> What the task requires
Nothing is needed except the lines below that run from the one with "sf_content : sd_content" through the one with "agrees push now1", repeated exactly.

> Data records
(* ===== verification/InFlight.v ===== *)
(** The limit of web socket messages in flight: the counter [ws_inflight_messages_] against the
    tasks of the pool, along every run of the gateway server. *)
From S2P Require Import Prelude Text Schema Odb MemDb PasswordHasher Redis TokenStore Json ConnectionManager ProtobufRuntime ProtobufCodec Push Rpc Auth.
From S2P Require Import MessageService MessageRemote PushGateway Http GroupHttp MessageHttp HttpFlows Config Router MessageParser Processor WsHandler Gateway GatewayExample GatewayFlows.
From S2P Require ThreadPool.
Open Scope Z_scope.

(** * Messages in a pool *)

Definition is_ws (t : GatewayTask) : Z := match t with WsTask _ _ _ => 1 | _ => 0 end.
Definition ws_count (l : list GatewayTask) : Z := foldr (fun t n => is_ws t + n) 0 l.

(** The web socket messages queued or being processed. *)
Definition live_ws (p : ThreadPool.pool) : Z :=
  ws_count (ThreadPool.m_tasks p) + ws_count (ThreadPool.running (ThreadPool.m_threads p)).

Lemma ws_count_app l1 l2 : ws_count (l1 ++ l2) = ws_count l1 + ws_count l2.
Proof. induction l1 as [|t l1 IH]; simpl; lia. Qed.
Lemma ws_count_nonneg l : 0 <= ws_count l.
Proof. induction l as [|[] l IH]; simpl; lia. Qed.
Lemma live_ws_nonneg p : 0 <= live_ws p.
Proof. unfold live_ws. pose proof (ws_count_nonneg (ThreadPool.m_tasks p)).
  pose proof (ws_count_nonneg (ThreadPool.running (ThreadPool.m_threads p))). lia. Qed.

Lemma live_worker i w w' (ws : list ThreadPool.worker) : ws !! i = Some w ->
  ws_count (ThreadPool.running (<[i := w']> ws)) =
  ws_count (ThreadPool.running ws) - ws_count (ThreadPool.held w) + ws_count (ThreadPool.held w').
Proof.
  intros H. destruct (ThreadPool.split_worker ws i w w' H) as (l & r & E & ->). rewrite E.
  rewrite !ThreadPool.running_app. unfold ThreadPool.running at 2 4. simpl.
  fold (ThreadPool.running r). rewrite !ws_count_app. lia.
Qed.

Lemma runs_live p p' : ThreadPool.runs p p' -> ThreadPool.finished p' = ThreadPool.finished p ->
  live_ws p' = live_ws p /\ ThreadPool.m_shutdown p' = ThreadPool.m_shutdown p.
Proof.
  unfold live_ws. destruct 1 as [i p H|i t p H|i p H|i p _ H|p _ _|p H]; intros Hf; split; try done.
  - unfold ThreadPool.check. destruct (ThreadPool.m_tasks p) as [|t l] eqn:Et; simpl.
    + rewrite (live_worker _ _ _ _ H), Et. destruct (ThreadPool.m_shutdown p); simpl; lia.
    + rewrite (live_worker _ _ _ _ H). simpl. lia.
  - unfold ThreadPool.check. by destruct (ThreadPool.m_tasks p).
  - simpl in Hf. apply (f_equal length) in Hf. rewrite length_app in Hf. simpl in Hf. lia.
  - simpl. rewrite (live_worker _ _ _ _ H). simpl. lia.
  - simpl. rewrite (live_worker _ _ _ _ H). simpl. lia.
  - simpl. by rewrite ThreadPool.running_wake.
Qed.

Lemma run_task_live i t p : ThreadPool.m_threads p !! i = Some (ThreadPool.Running t) ->
  live_ws (ThreadPool.run_task i t p) = live_ws p - is_ws t.
Proof. intros H. unfold live_ws. simpl. rewrite (live_worker _ _ _ _ H). simpl. lia. Qed.
(* ===== verification/WsDelivery.v ===== *)
(** A private message from the frame of its sender to its receiver: the path of [WsSend.v]
    composed with the push of [PushGateway.v] and with the offline messages of
    [MessageService.v].  A message reaches its receiver through one of two channels, the push
    to the sessions that are connected or the pull of the messages that are still SENT. *)
From S2P Require Import Prelude Text Schema Odb MemDb PasswordHasher Redis TokenStore Json ConnectionManager ProtobufRuntime ProtobufCodec Push Rpc Auth.
From S2P Require Import MessageService MessageRemote PushGateway Http GroupHttp MessageHttp HttpFlows Config Router MessageParser Processor WsHandler Gateway.
From S2P Require Import GatewayExample GatewayFlows SessionFlows WsSend.
From S2P Require ThreadPool InFlight.
Open Scope Z_scope.

(** * The channel of the offline messages *)
Section Offline.
Context {DB : Type} `{OdbReliable DB}.

(** The bounds [pull_offline] makes of its arguments. *)
Definition pull_before (before : Z) : Z := if 0 <? before then before else INT64_MAX.
Definition pull_limit (limit : Z) : Z := if 0 <? limit then limit else 50.

(** With a limit that is large enough, a pull returns every offline message and no other. *)
Lemma offline_pulled u before limit (d : DB) : Odb.healthy d ->
  zlen (filter (fun m => is_offline u (pull_before before) m) (im_messages (Odb.view d))) <= pull_limit limit ->
  exists d' l, pull_offline u before limit d = (d', Ok (map to_data l)) /\
    forall m, m ∈ l <-> m ∈ im_messages (Odb.view d) /\ is_offline u (pull_before before) m = true.
Proof.
  intros Hd Hlim. destruct (pull_offline u before limit d) as [d' r] eqn:E.
  destruct (pull_offline_inv _ _ _ _ _ _ E) as (_ & _ & l & -> & [(rest & Hl & Hlen & _)|[_ Hx]]); [|by destruct (Hx Hd)].
  exists d', l. split; [done|]. fold (pull_before before) in Hl. fold (pull_limit limit) in Hlen.
  assert (rest = []) as ->.
  { pose proof (Permutation_length Hl) as Hl'.
    unfold zlen in *. rewrite <- Hl' in Hlim. rewrite length_app in *. destruct rest; [done|simpl in *; lia]. }
  intros m. rewrite app_nil_r in Hl. rewrite Hl, list_elem_of_filter. split; [intros [? ?]|intros [? ?]]; split; try done;
    by apply Is_true_true.
Qed.

(** A message of the table is pulled exactly when it is offline. *)
Lemma pulled_iff u before limit (d : DB) m : Odb.healthy d -> messages_wf (Odb.view d) -> m ∈ im_messages (Odb.view d) ->
  zlen (filter (fun m => is_offline u (pull_before before) m) (im_messages (Odb.view d))) <= pull_limit limit ->
  exists d' l, pull_offline u before limit d = (d', Ok l) /\
    (msg_id m ∈ map MessageService.md_msg_id l <-> is_offline u (pull_before before) m = true).
Proof.
  intros Hd Hw Hm Hlim. destruct (offline_pulled u before limit d Hd Hlim) as (d' & l & E & Hl).
  exists d', (map to_data l). split; [done|]. rewrite map_map, list_elem_of_fmap. split.
  - intros (x & Hi & Hx). apply Hl in Hx as [Hx Ho].
    by rewrite (message_row m x (Odb.view d) (proj1 Hw) Hm Hx Hi).
  - intros Ho. exists m. split; [done|]. by apply Hl.
Qed.
End Offline.

(** A row that a push marked, when some session was reached. *)
Lemma marked_elem (x : string) sent t (row : Message) s s' : x ∈ sent ->
  one_row_more match sent with [] => row | _ => delivered_at t row end s s' -> delivered_at t row ∈ im_messages s'.
Proof. intros Hx Hm%message_more_elem. destruct sent; [by apply elem_of_nil in Hx|done]. Qed.

(** * From the frame of the sender to the receiver *)
Section Delivery.
Context {R DB T : Type} `{RedisLaws R} `{OdbReliable DB} `{Pbkdf2} `{TokenStoreLaws T} `{JsonLaws} `{JwtLaws}.
Context {St : Type} `{CodedLaws St} `{ProtoLaws IMHeader} `{ProtoLaws PushRequest}.
Context `{ProtoLaws SendMessageRequest} `{ProtoLaws SendMessageResponse} `{ProtoMessage BaseResponse}.
Context (secret_key what service_device service_platform : string) (hw : nat).
Abbreviation S := (Server R DB T).
Abbreviation A := (Api R DB T).

(** A server that can take one more frame of the user of the token: its pool runs, the counter
    is below its bound, the stores are available. *)
Record ready_for (c : Claims) (tok : string) (info : UserTokenInfo) (s : S) : Prop := {
  rf_signed : signed secret_key c tok info;
  rf_accepted : accepted c s;
  rf_tokens : st_healthy (token_store (api s));
  rf_messages : messages_ready (gate (api s));
  rf_pool : ThreadPool.IsShutdown (thread_pool s) = false;
  rf_inflight : 0 <= ws_inflight_messages s < max_ws_inflight_messages s;
  rf_bound : max_ws_inflight_messages s < 2 ^ 63;
  rf_user : ti_user_id info <> ""%string
}.

(** A frame that asks to send a text. *)
Record send_frame (tok : string) (info : UserTokenInfo) (h : IMHeader) (body : SendMessageRequest) (frame : bytes) : Prop := {
  sf_header : exists hd, SerializeToString h = Some hd /\ 0 < zlen hd;
  sf_encoded : encode h body = Some frame;
  sf_length : zlen frame <= max_message;
  sf_command : ProtobufCodec.cmd_id h = CMD_SEND_MESSAGE;
  sf_token : token h = tok;
  sf_device : (ProtobufCodec.device_id h = "" \/ ProtobufCodec.device_id h = ti_device_id info)%string;
  sf_receiver : to_uid h <> ""%string;
  sf_content : sd_content body <> ""%string
}.

(** The context of a push of a private message of [user]. *)
Definition direct_from (user : string) : PushContext :=
  {| sender_uid := user; conversation_type := "direct"; conversation_id := user |}.

(** A notifier that does on the registry of [g] what the push service in the process of the gateway
    does, for a named sender. *)
Definition agrees (push : Notifier A) (now1 now2 : Z) (g : PushGateway.Gateway R DB) : Prop :=
  forall uid i content ctx a, uid <> ""%string -> 0 < i -> sender_uid ctx <> ""%string -> conn_mgr (gate a) = conn_mgr g ->
    notify push uid i content ctx a = notify (api_notifier service_device now1 now2) uid i content ctx a.

Lemma agrees_local now1 now2 g : agrees (api_notifier service_device now1 now2) now1 now2 g.
Proof. by intros uid i content ctx a _ _ _ _. Qed.

(** The stored message, pushed. *)
Lemma stored_and_pushed push now_ms reply_ms now1 now2 h info content (a : A) :
  agrees push now1 now2 (gate a) -> messages_ready (gate a) -> has_conn_mgr (gate a) = true -> ok (conn_mgr (gate a)) -> Inv (keys_of (conn_mgr (gate a))) ->
  ti_user_id info <> ""%string -> to_uid h <> ""%string -> content <> ""%string ->
  exists row a' r, (exists i, 0 < i /\ row = with_auto_id i (requested (sending info h content now_ms))) /\
    store_and_answer (H0 := api_messages) service_device service_platform now_ms reply_ms
      push h (ti_user_id info) content a = (a', Ok r) /\
    messages_ready (gate a') /\
    (exists row', sent_once (sending info h content now_ms) row row' (Odb.view (db_of a)) (Odb.view (db_of a'))) /\
    let p := build_payload service_device (to_uid h) (msg_id row) content (direct_from (ti_user_id info)) now1 in
    forall reply, encode (reply_header service_device service_platform reply_ms h) (sent_answer row) = Some reply -> p <> [] ->
    exists sent, r = response 0 "" reply /\ NoDup sent /\ (forall x, x ∈ sent <-> reached (gate a) (to_uid h) x) /\
      posted (gate a') = posted (gate a) ++ map (fun x => (x, p)) sent /\
      one_row_more match sent with [] => row | _ => delivered_at now2 row end
        (Odb.view (db_of a)) (Odb.view (db_of a')).
Proof.
  intros Hag Hmr Hc Hok HI Hu Hto Hco.
  destruct (message_stored service_device service_platform push now_ms reply_ms h info
    content a Hmr Hu Hto Hco) as (row & db & Hi & Hin & Hready & Estore).
  exists row. set (a1 := {| gate := _; token_store := _ |}) in *. pose proof Hi as ((i & Hpos & Erow) & _).
  unfold answer_stored in Estore. destruct (encode _ (sent_answer row)) as [rep|] eqn:Er.
  2: { eexists _, _. split; [by exists i|]. split; [exact Estore|]. split; [done|]. split; [|done].
       eapply (sent_and_marked _ row 0 _ (gate a1)); [exact Hi|by left]. }
  destruct (notify_marks service_device (to_uid h) (msg_id row) content (direct_from (ti_user_id info)) now1 now2
    (gate a1) Hready) as [Hready' Hm]. destruct (Hm row Hin eq_refl) as [_ Hrow].
  assert (Hid : 0 < msg_id row) by (by subst row).
  unfold bind in Estore. rewrite (Hag _ _ _ (direct_from (ti_user_id info)) a1 Hto Hid Hu eq_refl) in Estore.
  eexists _, _. split; [by exists i|]. split; [exact Estore|]. split; [exact Hready'|]. split; [exact (sent_and_marked _ _ _ _ (gate a1) _ Hi Hrow)|].
  intros p reply [= <-] Hp.
  destruct (push_outcome service_device row (direct_from (ti_user_id info)) now1 now2 (gate a1))
    as (sent & Hnd & Hpo & Hs & Hyes & Hno);
    [done|apply Hready|done|done|apply Hready|apply Hready|done|subst row; exact Hp|].
  replace (msg_receiver_uid row) with (to_uid h) in * by (by subst row).
  replace (msg_content row) with content in * by (by subst row).
  exists sent. split_and!; try done. destruct sent.
  - match goal with |- one_row_more row _ (Odb.view ?d) => assert (d = db) as -> by exact (Hno eq_refl) end.
    by eapply inserted_more.
  - eapply (replaced_more row); [by eapply inserted_more|done|by apply Hyes].
Qed.

(** After the push, the receiver's pull returns the message exactly when no session was reached. *)
Lemma pulled_unless_pushed u before limit now_ms now2 row (sent : list string) (db : DB) :
  Odb.healthy db -> messages_wf (Odb.view db) ->
  msg_receiver_uid row = u -> msg_status row = SENT -> msg_create_time row = now_ms -> now_ms < pull_before before ->
  zlen (filter (fun m => is_offline u (pull_before before) m) (im_messages (Odb.view db))) <= pull_limit limit ->
  match sent with [] => row | _ => delivered_at now2 row end ∈ im_messages (Odb.view db) ->
  exists d l, pull_offline u before limit db = (d, Ok l) /\ (msg_id row ∈ map MessageService.md_msg_id l <-> sent = []).
Proof.
  intros Hd Hw Hu Hst Hct Hnow Hlim Hin.
  destruct (pulled_iff u before limit db _ Hd Hw Hin Hlim) as (d & l & E & Hl). exists d, l. split; [done|].
  destruct sent; simpl in Hl; rewrite Hl; unfold is_offline; simpl.
  - rewrite Hu, Hst, Hct, String.eqb_refl, bool_decide_eq_true_2, (proj2 (Z.ltb_lt _ _)) by done. done.
  - by rewrite ?andb_false_r.
Qed.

> Task response
  sf_content : sd_content body <> ""%string
}.

(** The context of a push of a private message of [user]. *)
Definition direct_from (user : string) : PushContext :=
  {| sender_uid := user; conversation_type := "direct"; conversation_id := user |}.

(** A notifier that does on the registry of [g] what the push service in the process of the gateway
    does, for a named sender. *)
Definition agrees (push : Notifier A) (now1 now2 : Z) (g : PushGateway.Gateway R DB) : Prop :=
  forall uid i content ctx a, uid <> ""%string -> 0 < i -> sender_uid ctx <> ""%string -> conn_mgr (gate a) = conn_mgr g ->
    notify push uid i content ctx a = notify (api_notifier service_device now1 now2) uid i content ctx a.

Lemma agrees_local now1 now2 g : agrees (api_notifier service_device now1 now2) now1 now2 g.
Proof. by intros uid i content ctx a _ _ _ _. Qed.

(** The stored message, pushed. *)
Lemma stored_and_pushed push now_ms reply_ms now1 now2 h info content (a : A) :
  agrees push now1 now2 (gate a) -> messages_ready (gate a) -> has_conn_mgr (gate a) = true -> ok (conn_mgr (gate a)) -> Inv (keys_of (conn_mgr (gate a))) ->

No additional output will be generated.